各試料の含有成分の定量方法は以下の通りである。

The method for quantifying the components contained in each sample is as follows.

The OH group content was determined from the absorbance of about 2.7 μm determined by the IR measurement method. Heatherington and K.C. H. Quantification was performed by the method described in Jack, Physics and Chemistry Glasses, 3 (1962) 129-133.

The content of H ₂ molecule is determined from the area intensity ratio of the peak at about 4150 cm ⁻¹ corresponding to the H ₂ molecule obtained by Raman spectroscopy and the peak at about 800 cm ⁻¹ corresponding to the fundamental vibration of quartz glass. S. Khotimchenko, G.M. M.M. Sochivkin, I.D. I. Novak and K.K. N. Quantification was performed by the method described in Kusenko, Journal of Applied Spectroscopy, 46 (6) (1987) 632-635.

  The Cl content was quantified by a fluorescent X-ray measurement method using a calibration curve method. The metal impurity content was determined by ICP mass spectrometry.

  The devitrification resistance and heat resistance were evaluated by performing heat treatment at 1200 ° C. for 24 hours in the air, and visually observing the presence or absence of devitrification and the presence or absence of deformation.

  Table 2 shows a list of evaluation results for each sample.

  As shown in Table 2, a sample of an example which is a synthetic quartz glass within the scope of the present invention is a synthetic quartz glass having excellent performance as an ultraviolet absorbing quartz glass.

比較例１
第１の熱処理を２０％ＣＯガス雰囲気で行った以外は、実施例１と同等な条件で合成した石英ガラスインゴットからテストピースを切り出し、比較例１の試料とした。比較例１の試料は、１８０ｎｍの透過率が８０％と高く紫外線の吸収が不充分であった。また、ＯＨ基濃度が６０ｐｐｍと高く、耐熱性に劣っていた。

Comparative Example 1
A test piece was cut out from a quartz glass ingot synthesized under the same conditions as in Example 1 except that the first heat treatment was performed in a 20% CO gas atmosphere to obtain a sample of Comparative Example 1. The sample of Comparative Example 1 had a high transmittance of 180% at 80% and insufficient UV absorption.
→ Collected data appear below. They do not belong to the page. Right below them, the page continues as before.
(* ===== verification/SimPlant.v ===== *)
(** * The simulated motor: inverter, windings, shaft and Hall sensors

    lib/sim/src: inverter_model.hpp, pmsm_model.hpp, mechanical_model.hpp,
    hall_sensor.hpp, motor_model.hpp and motor_simulation.hpp.  The plant the
    simulated hardware runs its control cycles against.  [None] stands for an
    undefined conversion or signed overflow of the rotor angle. *)
From Stdlib Require Import ZArith Lia Bool SpecFloat.
From stdpp Require Import base decidable list option.
From S2P Require Import Prelude Float32 FloatRound CurrentControl SettingsData Transforms RotorAngle Observers.
Import CurrentControl SettingsData Transforms.
Import RotorAngle(RotorAngle, RotorAngle_init, raw_, revolutions_, sin_cos_, FromRaw, FromAbsoluteRaw, Advance, FromAngle,
  AngleInRevolution, AbsoluteRaw, position, angle_ok, moved).

#[local] Open Scope Z_scope.
#[local] Open Scope unimoc_scope.

Module SimPlant.

Inductive Status := kOk | kUnsupportedMotorType | kInvalidPolePairs | kInvalidResistance | kInvalidInductance | kInvalidFlux
  | kInvalidInertia | kInvalidFriction | kInvalidDcLinkVoltage | kInvalidTimeStep.
#[export] Instance Status_eq_dec : EqDecision Status.
Proof. solve_decision. Defined.

Definition zero3 : ThreePhase := mkThreePhase f_zero f_zero f_zero.
Definition zero_rotor : Rotor := mkRotor f_zero f_zero.

(** ** Inverter *)
Record InverterModel := mkInverter { duties_ : ThreePhase; bridge_on : bool }.
#[export] Instance eta_InverterModel : Eta InverterModel := fun s => mkInverter (duties_ s) (bridge_on s).
Definition InverterModel_init : InverterModel := mkInverter (mkThreePhase f_half f_half f_half) false.
Definition ClampDuty (duty : float) : float := Clamp duty f_zero f_one.
Definition SetDuties (duties : ThreePhase) (s : InverterModel) : InverterModel :=
  s.{duties_ := mkThreePhase (ClampDuty (phase_a duties)) (ClampDuty (phase_b duties)) (ClampDuty (phase_c duties))}.
Definition SetEnabled (on : bool) (s : InverterModel) : InverterModel := s.{bridge_on := on}.
Definition PhaseVoltages (dc_link_voltage : float) (s : InverterModel) : ThreePhase :=
  if negb (bridge_on s) then zero3
  else
    let kTerminalA := f_mul dc_link_voltage (phase_a (duties_ s)) in
    let kTerminalB := f_mul dc_link_voltage (phase_b (duties_ s)) in
    let kTerminalC := f_mul dc_link_voltage (phase_c (duties_ s)) in
    let kCommonMode := f_div (f_add (f_add kTerminalA kTerminalB) kTerminalC) (f_of_Z 3) in
    mkThreePhase (f_sub kTerminalA kCommonMode) (f_sub kTerminalB kCommonMode) (f_sub kTerminalC kCommonMode).
Definition StatorVoltage (dc_link_voltage : float) (s : InverterModel) : Stator := ToStator (PhaseVoltages dc_link_voltage s).

(** ** Windings of a permanent-magnet machine *)
Record ElectricalInput := mkElectricalInput {
  stator_voltage : Stator; input_angle : RotorAngle; input_speed : float; stator_connected : bool; field_voltage : float }.
Record ElectricalOutput := mkElectricalOutput { out_current : Rotor; torque : float; out_field_current : float }.
Definition ElectricalOutput_init : ElectricalOutput := mkElectricalOutput zero_rotor f_zero f_zero.

Record PmsmParameters := mkPmsmParameters {
  p_pole_pairs : Z; p_resistance : float; p_l_d : float; p_l_q : float; p_flux_pm : float }.
Definition PmsmParameters_init : PmsmParameters := mkPmsmParameters 1 (f_dec 1 10) (f_dec 1 1000) (f_dec 1 1000) f_zero.
Record PmsmModel := mkPmsm { pmsm_parameters : PmsmParameters; current_ : Rotor }.
#[export] Instance eta_PmsmModel : Eta PmsmModel := fun s => mkPmsm (pmsm_parameters s) (current_ s).
Definition PmsmModel_of (parameters : PmsmParameters) : PmsmModel := mkPmsm parameters zero_rotor.
Definition Pmsm_Validate (m : PmsmModel) : Status :=
  let p := pmsm_parameters m in
  if p_pole_pairs p =? 0 then kInvalidPolePairs
  else if f_leb (p_resistance p) f_zero then kInvalidResistance
  else if f_leb (p_l_d p) f_zero || f_leb (p_l_q p) f_zero then kInvalidInductance
  else if f_ltb (p_flux_pm p) f_zero then kInvalidFlux else kOk.
Definition Pmsm_Reset (m : PmsmModel) : PmsmModel := m.{current_ := zero_rotor}.
Definition SetCurrent (current : Rotor) (m : PmsmModel) : PmsmModel := m.{current_ := current}.
Definition Pmsm_Step (input : ElectricalInput) (time_step : float) (m : PmsmModel) : PmsmModel :=
  let p := pmsm_parameters m in
  if negb (stator_connected input) then m.{current_ := zero_rotor}
  else
    let kVoltage := ToRotor (sin_cos_ (input_angle input)) (stator_voltage input) in
    let kRotation := f_mul (input_speed input) time_step in
    let kResistiveDt := f_mul (p_resistance p) time_step in
    let kDiagonalD := f_add (p_l_d p) kResistiveDt in
    let kCouplingQ := f_mul (p_l_q p) kRotation in
    let kCouplingD := f_mul (p_l_d p) kRotation in
    let kDiagonalQ := f_add (p_l_q p) kResistiveDt in
    let kFluxBalanceD := f_add (f_mul (p_l_d p) (axis_d (current_ m))) (f_mul (axis_d kVoltage) time_step) in
    let kFluxBalanceQ := f_add (f_mul (p_l_q p) (axis_q (current_ m)))
      (f_mul (f_sub (axis_q kVoltage) (f_mul (input_speed input) (p_flux_pm p))) time_step) in
    let d := f_div (f_add kFluxBalanceD (f_mul kFluxBalanceQ (f_div kCouplingQ kDiagonalQ)))
                   (f_add kDiagonalD (f_mul kCouplingQ (f_div kCouplingD kDiagonalQ))) in
    let q := f_div (f_sub kFluxBalanceQ (f_mul kCouplingD d)) kDiagonalQ in
    m.{current_ := mkRotor d q}.
Definition ElectromagneticTorque (m : PmsmModel) : float :=
  let p := pmsm_parameters m in
  let kFlux := f_add (p_flux_pm p) (f_mul (f_sub (p_l_d p) (p_l_q p)) (axis_d (current_ m))) in
  f_mul (f_mul kFlux (axis_q (current_ m))) (f_mul (f_lit 3 2) (f_of_Z (p_pole_pairs p))).
Definition Pmsm_Output (m : PmsmModel) : ElectricalOutput := mkElectricalOutput (current_ m) (ElectromagneticTorque m) f_zero.

(** ** Shaft *)
Inductive ShaftMode := kFree | kImposedSpeed.
#[export] Instance ShaftMode_eq_dec : EqDecision ShaftMode.
Proof. solve_decision. Defined.
Record MechanicalParameters := mkMechanicalParameters { inertia : float; viscous_friction : float; coulomb_friction : float }.
Definition MechanicalParameters_init : MechanicalParameters := mkMechanicalParameters (f_dec 1 10000) f_zero f_zero.
Record MechanicalModel := mkMechanical {
  mech_parameters : MechanicalParameters; mode_ : ShaftMode; imposed_speed_ : float; angle_ : RotorAngle; speed_ : float }.
#[export] Instance eta_MechanicalModel : Eta MechanicalModel := fun s =>
  mkMechanical (mech_parameters s) (mode_ s) (imposed_speed_ s) (angle_ s) (speed_ s).
Definition MechanicalModel_of (parameters : MechanicalParameters) : MechanicalModel :=
  mkMechanical parameters kFree f_zero RotorAngle_init f_zero.
Definition Mech_Validate (m : MechanicalModel) : Status :=
  let p := mech_parameters m in
  if f_leb (inertia p) f_zero then kInvalidInertia
  else if f_ltb (viscous_friction p) f_zero || f_ltb (coulomb_friction p) f_zero then kInvalidFriction else kOk.
Definition Mech_Reset (m : MechanicalModel) : MechanicalModel := m.{angle_ := RotorAngle_init}.{speed_ := f_zero}.
Definition Mech_SetShaftMode (mode : ShaftMode) (imposed_speed : float) (m : MechanicalModel) : MechanicalModel :=
  let m := m.{mode_ := mode}.{imposed_speed_ := imposed_speed} in
  match mode with kImposedSpeed => m.{speed_ := imposed_speed} | kFree => m end.
Definition SetState (angle : RotorAngle) (speed : float) (m : MechanicalModel) : MechanicalModel :=
  let m := m.{angle_ := angle} in
  match mode_ m with kFree => m.{speed_ := speed} | kImposedSpeed => m end.
Definition FreeSpeed (drive_torque time_step : float) (m : MechanicalModel) : float :=
  let p := mech_parameters m in
  let kCoulomb := coulomb_friction p in
  let kViscous := f_mul (viscous_friction p) (speed_ m) in
  if f_eqb (speed_ m) f_zero then
    if f_gtb drive_torque kCoulomb then f_mul (f_div (f_sub drive_torque kCoulomb) (inertia p)) time_step
    else if f_ltb drive_torque (f_neg kCoulomb) then f_mul (f_div (f_add drive_torque kCoulomb) (inertia p)) time_step
    else f_zero
  else
    let kFriction := if f_gtb (speed_ m) f_zero then f_add kViscous kCoulomb else f_sub kViscous kCoulomb in
    let kNext := f_add (speed_ m) (f_mul (f_div (f_sub drive_torque kFriction) (inertia p)) time_step) in
    let kReversed := if f_gtb (speed_ m) f_zero then f_ltb kNext f_zero else f_gtb kNext f_zero in
    let kFrictionStops := f_leb drive_torque kCoulomb && f_geb drive_torque (f_neg kCoulomb) in
    if kReversed && kFrictionStops then f_zero else kNext.
Definition Mech_Step (electromagnetic_torque load_torque time_step : float) (m : MechanicalModel) : option MechanicalModel :=
  let kStartSpeed := speed_ m in
  let m := m.{speed_ := match mode_ m with
                        | kImposedSpeed => imposed_speed_ m
                        | kFree => FreeSpeed (f_sub electromagnetic_torque load_torque) time_step m
                        end} in
  angle ← Advance (f_mul (f_mul (f_add kStartSpeed (speed_ m)) time_step) f_half) (angle_ m);
  Some (m.{angle_ := angle}).
Definition ElectricalAngle (pole_pairs : Z) (m : MechanicalModel) : option RotorAngle :=
  absolute ← AbsoluteRaw (angle_ m);
  product ← check_i64 (absolute * pole_pairs);
  FromAbsoluteRaw product.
Moreover, the OH group concentration was as high as 60 ppm and the heat resistance was poor.

Comparative Example 2
A quartz glass ingot was synthesized under the same conditions as in Example 1 and then treated with 100% H ₂ at 500 ° C. for 5 hours to impregnate H ₂ to obtain a sample of Comparative Example 2. The sample of Comparative Example 2 contains 3 × 10 ¹⁷ H ₂ molecules / cm ³ , the transmittance at 180 nm is 8%, the ultraviolet absorption effect is insufficient, and the devitrification resistance and heat resistance are improved. It was inferior.

Comparative Example 3
A sample of Comparative Example 3 was synthesized under the same conditions as in Example 1 except that the first heat treatment was performed in a 10% Cl ₂ gas atmosphere. This sample contained 60 ppm Cl. The sample of Comparative Example 3 had a transmittance of 180 nm of 35% and a poor ultraviolet absorptivity, and was also inferior in devitrification resistance and heat resistance.

Comparative Example 4
A sample of Comparative Example 4 was synthesized under the same conditions as in Example 1 except that a quartz ingot was synthesized using a raw material in which TiCl ₄ was mixed with SiCl ₄ . This sample contained 20 ppm of Ti, the transmittance at 220 nm was as low as 65%, and the transparency in the visible range, devitrification resistance and heat resistance were poor.

Claims (2)

The OH group content is 20 ppm or less, the H ₂ molecule content is 1 × 10 ¹⁷ molecules / cm ³ or less, the Cl content is 10 ppm or less, and the total content of metal impurities is 1 ppm or less, and the transmission per 10 mm in thickness. An ultraviolet-absorbing synthetic quartz glass having a rate of 5% or less in a wavelength region of 180 nm or less and 80% or more in a wavelength region of 220 nm or more. The glass forming raw material is flame-hydrolyzed in an oxyhydrogen flame, and the generated silica fine particles are deposited on a target to form a porous silica body (soot body). The obtained soot body is NH as a first heat treatment. _The method for producing an ultraviolet-absorbing synthetic quartz glass according to claim 1, wherein the transparent quartz glass is obtained by performing a second heat treatment after heat treatment in an atmosphere containing _three gases.